Fawkham is a village and civil parish in the Sevenoaks District of Kent, England. Fawkham is defined as a hamlet by Sevenoaks District Council, with a population of 429. Fawkham is a low density, linear settlement along the bottom of a dry chalk valley some 3 mi in length, with secondary lanes intersecting. There is no discernible village centre, although clusters of buildings occur near the Church/junction with Castle Hill, and around the village green and public house at the junction with Fawkham Green Road. There are around 220 houses.

Fawkham is approximately 8 mi from Gravesend, 8 mi from Dartford and 12 mi from Sevenoaks. It is on the northern edge of Sevenoaks district, adjoining its border with Dartford district, south of the village of Longfield. The M20 motorway marks the south-east boundary of the parish, and the London to Chatham railway line the north-east boundary. Brands Hatch motor racing circuit is close by.

Baldwins Green Conservation Area covers part of the village and includes the church. The 12th-century parish church is dedicated to St Mary and is a Grade I listed building. The ecclesiastical parish of Fawkham is part of the united benefice of Fawkham and Hartley.

Fawkham was formerly in Dartford Rural District along with the neighbouring parishes.
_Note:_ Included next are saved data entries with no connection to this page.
(** C1, amended: for source and destination roots that do not overlap, a
    list of relative paths without [..] and a listed path [p] whose
    source is a directory, a destination file below [p] is the same after
    [run], however [run] ends, unless the source has a file at that
    place or the file is the entry [n] of a destination directory that
    stands where the source has a file named [n]; and when [run]
    succeeds, every destination file that the source subtree also has as
    a file holds the source content. *)
Theorem run_merges_directory (w : worker) (t : node) (p : string)
    (es : list (string * node)) :
  disjoint (source_base w) (dest_base w) →
  Forall (λ p, plain p = true) (paths w) →
  wf t = true →
  p ∈ paths w →
  node_at t (src_of w p) = Some (Dir es) →
  (∀ q x, node_at t (dst_of w p ++ q) = Some (File x) →
     is_file (Dir es) q = false → ¬ nested_in_file (Dir es) q →
     node_at (run w t).2 (dst_of w p ++ q) = Some (File x))
  ∧ (succeeded (run w t).1 = true →
     ∀ q x y, node_at (Dir es) q = Some (File x) →
       node_at t (dst_of w p ++ q) = Some (File y) →
       node_at (run w t).2 (dst_of w p ++ q) = Some (File x)).
Proof.
  intros Hd Hpl Hw Hin Hsrc. unfold run, src_of, dst_of in *.
  pose proof (proj1 (Forall_forall _ _) Hpl _ Hin) as Hp.
  rewrite plain_joinpath in * by done.
  set (c := parts (rstrip_slash p)) in *.
  destruct (run_from _ _ _ _ _ t) as [evs t'] eqn:Hr. simpl.
  rewrite node_at_app in Hsrc.
  destruct (node_at t (source_base w)) as [s0|] eqn:HS; [|done].
  simpl in Hsrc. pose proof (wf_node_at _ _ _ Hw HS) as Hw0.
  destruct (run_from_merged _ _ _ Hd _ _ _ _ _ _ Hw0 HS Hpl Hr) as (_ & M & _).
  split.
  - intros q x Hq Hnf Hnn. destruct M as [_ K Mf _].
    specialize (K ((dest_base w ++ c) ++ q)). rewrite Hq in K.
    destruct K as [y Hy]. rewrite Hy. f_equal. f_equal.
    rewrite <- app_assoc in Hy, Hq.
    destruct (Mf _ _ Hy) as [H|[H|(q' & n & Heq & Hl & Hs & Hdir)]].
    + congruence.
    + rewrite node_at_app, Hsrc in H. simpl in H. unfold is_file in Hnf.
      by rewrite H in Hnf.
    + destruct (snoc_eq_app _ _ _ _ Heq) as [[-> Hc]|(q0 & -> & ->)].
      * rewrite Hc, node_at_app, Hs in Hsrc. done.
      * destruct Hnn. rewrite node_at_app, Hsrc in Hs. simpl in Hs.
        exists q0, n. split; [done|]. unfold is_file. rewrite Hs.
        split; [|done]. rewrite app_assoc in Hl.
        eapply last_default_app; [|done]. by destruct q0.
  - intros Hok q x y Hq Hdst.
    destruct (run_from_reaches _ _ _ Hd _ _ _ _ _ _ p _ Hw0 HS Hpl Hr Hok Hin Hsrc)
      as (t1 & t2 & M1 & HS1 & Hc & M2).
    rewrite !plain_joinpath in Hc by done. fold c in Hc.
    pose proof (wf_node_at _ _ _ Hw0 Hsrc) as Hws.
    pose proof (copy_one_copied _ _ _ _ _ Hws Hc _ _ Hq) as Ht2.
    assert (is_dir t1 ((dest_base w ++ c) ++ q) = false) as Hnd.
    { destruct M1 as [_ K _ _]. specialize (K ((dest_base w ++ c) ++ q)).
      rewrite Hdst in K. destruct K as [z Hz]. unfold is_dir. by rewrite Hz. }
    unfold target in Ht2. rewrite Hnd in Ht2.
    destruct M2 as [_ K Mf _].
    specialize (K ((dest_base w ++ c) ++ q)). rewrite Ht2 in K.
    destruct K as [z Hz]. rewrite Hz. f_equal. f_equal.
    rewrite <- app_assoc in Hz, Ht2.
    destruct (Mf _ _ Hz) as [H|[H|(q' & n & Heq & Hl & Hs & Hdir)]].
    + congruence.
    + rewrite node_at_app, Hsrc in H. simpl in H. congruence.
    + assert (node_at s0 (q' ++ [n]) = Some (File x)) as Hx.
      { rewrite <- Heq, node_at_app, Hsrc. done. }
      rewrite node_at_app, Hs in Hx. done.
Qed.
In medieval times the parish was part of Axstane Hundred. Edward Hasted in his  The History and Topographical Survey of the County of Kent: Volume 2(Canterbury, 1797) describes Fawkham Parish as having "two hamlets in it called Fawkham-green and Fawkham-street. The church stands near the northern boundary of it".

Longfield railway station was called Fawkham Station until 1961.